Silicone has been used in surgery for over 40 years in breast augmentation. It is composed of dimethylsiloxane polymers, which can result in differing properties according to the variation in their chain lengths and cross-links. Despite its initial reputation as a biologically inert material, it has been related with numerous complications including local and systemic granulomatous inflammatory reactions affecting breast tissue, lymph nodes, joint capsules, heart, liver, and kidneys. Silicone lymphadenopathy involving axillary lymph nodes is an uncommon complication of augmentation mammaplasty.[2
Silicone particles can migrate through tissues by two distinct mechanisms. The first, following rupture or erosion of a silicone-containing surface and secondly, through continued leakage through an intact surface. The risk of rupture or leakage increases with increasing age of the implant, the site of implantation (retroglandular), the presence of local tissue contractures or symptoms and the type of implant. The average age at rupture varies between studies, but is in the region of 10 to 13 years and it is best diagnosed by MRI. Rupture is usually a harmless complication, which only rarely progresses and becomes symptomatic. When leakage does happen, silicone can cause fibrosis and foreign body reaction, especially when combined with certain fatty acids, resulting in pain and contractures. Once silicone particles have breached the confines of their prosthesis, they may be dispersed through any fibrotic reaction to regional lymph nodes by macrophages in the reticuloendothelial system. The granulomatous reactions may present as lymphadenopathy and, when present in the axilla, malignancy of the ipsilateral breast needs to be excluded.[2
The presence of silicone droplets in lymph nodes of patients with breast implants suggests that the transit of various elements, either synthetic or biologic, from breast tissue to lymph nodes via lymphatic channels may have a significant passive component. This passive component may be a crucial determinant in the metastatic process. Silicone migration from breast implants to lymph nodes may therefore represent a model that could be useful in understanding the passive component of metastasis in breast cancer.[7
The clinical importance of silicone lymphadenopathy has several different facets. In patients who have had post-mastectomy reconstructive surgery using silicone gel breast implants, the differential diagnosis of regional lymph node enlargement should include metastatic breast cancer, as well as silicone lymphadenopathy. In most individuals, who have had cosmetic surgery for breast augmentation, one must also recognize the potential for adverse health effects of silicone migration to regional lymph nodes. The association between silicone breast prostheses and systemic diseases is a highly controversial issue. Till now, most epidemiologic studies, found no association between breast implants and a variety of connective tissue diseases, despite the fact that Brown et al
. have published a statistically significant link between ruptured silicone gel implants and fibromyalgia, as well as other autoimmune diseases.[8
] On the other hand, there are numerous reports of symptoms in women with breast implants, including myalgia, arthralgia, fatigue and sleep disorders, but there is no adequate evidence of such a relation in the literature.
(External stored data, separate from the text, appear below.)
Lemma copy_apart to from size src dst a n x :
  apart to size a n -> within x a n -> copy to from size src dst x = dst x.
Proof. intros Ha Hx. apply copy_outside. unfold apart, within in *. lia. Qed.

Lemma sound_ls m f lv : sound m lv -> sound m (set_ls f lv).
Proof. by intros []. Qed.
Lemma sound_moving m ts lv : sound m lv -> sound m (set_moving ts lv).
Proof. by intros []. Qed.
Lemma sound_mask m v lv : sound m lv -> sound m (set_mask v lv).
Proof. by intros []. Qed.

Lemma busy_get tb ab m lv k i j :
  busy tb ab m lv -> lv_moving lv !! k = Some (get_of i j) -> 0 <= i < 4 -> tb i = Coming j ->
  busy tb ab m (complete k lv).
Proof.
  intros [C1 C2 C3 C4 C5 C6 C7 C8 C9] Hk Hi Htb.
  destruct (delete_NoDup _ _ _ C3 Hk) as [Hnd Hin].
  unfold complete. rewrite Hk. set (ts := delete k _) in *.
  unfold take_effect. cbn [get_of t_dir t_ls t_ea t_size]. set (ls' := copy _ _ _ _ _).
  split; cbn [lv_ls lv_main lv_moving lv_tasks lv_released lv_cleared set_ls set_moving]; try done.
  - by apply sound_moving, sound_ls.
  - intros t [Ht _]%Hin. by apply C2.
  - intros i' j' w Hi' Ht Hw k' Hk'. destruct (decide (i' = i)) as [-> | Hne].
    + assert (j' = j) as -> by (destruct Ht as [? | [? _]]; congruence).
      unfold ls'. rewrite copy_inside by (unfold within; lia).
      replace (b_task B i + 4 * k' - b_task B i) with (4 * k') by lia.
      apply (so_tasks _ _ C1 j); try done.
      pose proof (C4 i j Hi (or_introl Htb)). pose proof (so_counts _ _ C1). lia.
    + unfold ls'. erewrite copy_apart; [| by apply (la_task B HL i i') | unfold within; lia].
      apply (C5 i' j' w); try done. destruct Ht as [? | [Ht Hnot]]; [by left | right].
      split; [done |]. intros Hmv. apply Hnot, Hin. split; [done |]. intros Heq.
      by injection Heq as _ _ ?.
  - intros i' j' Hi' Ha. specialize (C6 i' j' Hi' Ha).
    unfold ls'. erewrite copy_apart; [exact C6 | by apply (la_task_ack B HL i i') | unfold within; lia].
  - intros i' Hi'.
    unfold ls'. erewrite copy_apart; [by apply C9 | by apply (la_task_ack B HL i i') | unfold within; lia].
Qed.

Lemma busy_put tb ab m lv k i j :
  busy tb ab m lv -> lv_moving lv !! k = Some (put_of i j) -> 0 <= i < 4 -> ab i = Given j ->
  lv_released lv + Z.b2z (lv_cleared lv) <= j ->
  busy tb ab m (complete k lv).
Proof.
  intros [C1 C2 C3 C4 C5 C6 C7 C8 C9] Hk Hi Hab Hj. pose proof slots_range.
  destruct (delete_NoDup _ _ _ C3 Hk) as [Hnd Hin]. pose proof (C7 i j Hi Hab) as Hjm.
  pose proof (so_counts _ _ C1) as Hcnt.
  unfold complete. rewrite Hk. set (ts := delete k _) in *.
  unfold take_effect. cbn [put_of t_dir t_ls t_ea t_size]. set (m' := copy _ _ _ _ _).
  assert (forall a, (forall x, 0 <= x < 16 -> a <> ack_at j + x) -> m' a = lv_main lv a) as Hout.
  { intros a Ha. apply copy_outside. intros Hw. apply (Ha (a - ack_at j)); unfold within in *; lia. }
  assert (forall x, 0 <= x < 128 -> m' (atomic desc + x) = lv_main lv (atomic desc + x)) as Hline.
  { intros x Hx. apply Hout. intros y Hy. by apply not_eq_sym, ack_line_apart. }
  pose proof (Hline 0 ltac:(lia)) as Hline0. rewrite Z.add_0_r in Hline0.
  assert (forall j', j' mod N <> j mod N -> forall x, 0 <= x < 16 ->
    m' (ack_at j' + x) = lv_main lv (ack_at j' + x)) as Hother.
  { intros j' Hj' x Hx. apply Hout. intros y Hy. by apply ack_ack_apart. }
  split; cbn [lv_ls lv_main lv_moving lv_tasks lv_released lv_cleared set_main set_moving]; try done.
  - destruct C1 as [S1 S2 S3 S4 S5 S6 S7 S8 S9].
    split; cbn [lv_ring lv_released lv_cleared lv_writer lv_tasks lv_main set_main set_moving]; try done.
    + intros j' w Hj' Hw k' Hk'. rewrite Hout; [by apply (S6 j') |].
      intros x Hx. by apply task_ack_apart.
    + intros Hp. rewrite Hline, Hline0 by lia. by apply S7.
    + intros Hp. rewrite Hline, Hline0 by lia. by apply S8.
    + intros i' Hi'. destruct (decide (i' = j mod N)) as [-> | Hne].
      * intros _. exists j. split; [lia |]. split; [done |].
        assert (ack_at (j mod N) = ack_at j) as -> by (unfold ack_at; by rewrite Z.mod_mod by lia).
        unfold m'. rewrite copy_inside by (unfold within; lia).
        rewrite Z.add_simpl_l. apply C6; [done | by right].
      * pose proof (Hother i' ltac:(by rewrite (Z.mod_small i') by lia)) as Ho.
        pose proof (Ho 0 ltac:(lia)) as H0. rewrite Z.add_0_r in H0. rewrite H0, Ho by lia.
        apply S9; lia.
  - intros t [Ht Hne]%Hin. destruct (C2 t Ht) as (i' & j' & Hi' & [Hg | (-> & Hab' & Hj' & Hc)]).
    { exists i', j'. split; [done | by left]. }
    exists i', j'. split; [done |]. right. do 3 (split; [done |]).
    pose proof (C7 i' j' Hi' Hab'). assert (0 <= Z.b2z (lv_cleared lv)) by (by destruct (lv_cleared lv)).
    rewrite <- (Z.add_0_r (ack_at j')), Hother, Z.add_0_r; [done | | lia].
    apply mod_apart; [lia | | lia]. intros ->. by rewrite (C8 i' i j Hi' Hi Hab' Hab) in Hne.
  - intros i' j' w Hi' Ht Hw. apply (C5 i' j' w Hi'); [| done].
    destruct Ht as [? | [Ht Hnot]]; [by left | right]. split; [done |].
    intros Hmv. apply Hnot, Hin. split; [done |]. discriminate.
Qed.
Furthermore, the role of silicone in the development of lymphoma deserves mention, since there are several case reports describing primary breast lymphoma in patients with silicone gel breast implants, as well as patients with coexistent silicone lymphadenopathy and lymphoma in the same lymph node.[6
In conclusion, silicone lymphadenopathy is a rare complication of procedures involving insertion of silicone-containing prostheses. This case study highlights the fact that patients need a thorough preoperative evaluation with histologic confirmation of the non-malignant nature of regional lymphadenopathy and reinforces the need to employ a high index of clinical suspicion, in order to exclude malignancy, without leading patients to dangerous overtreatment regimes.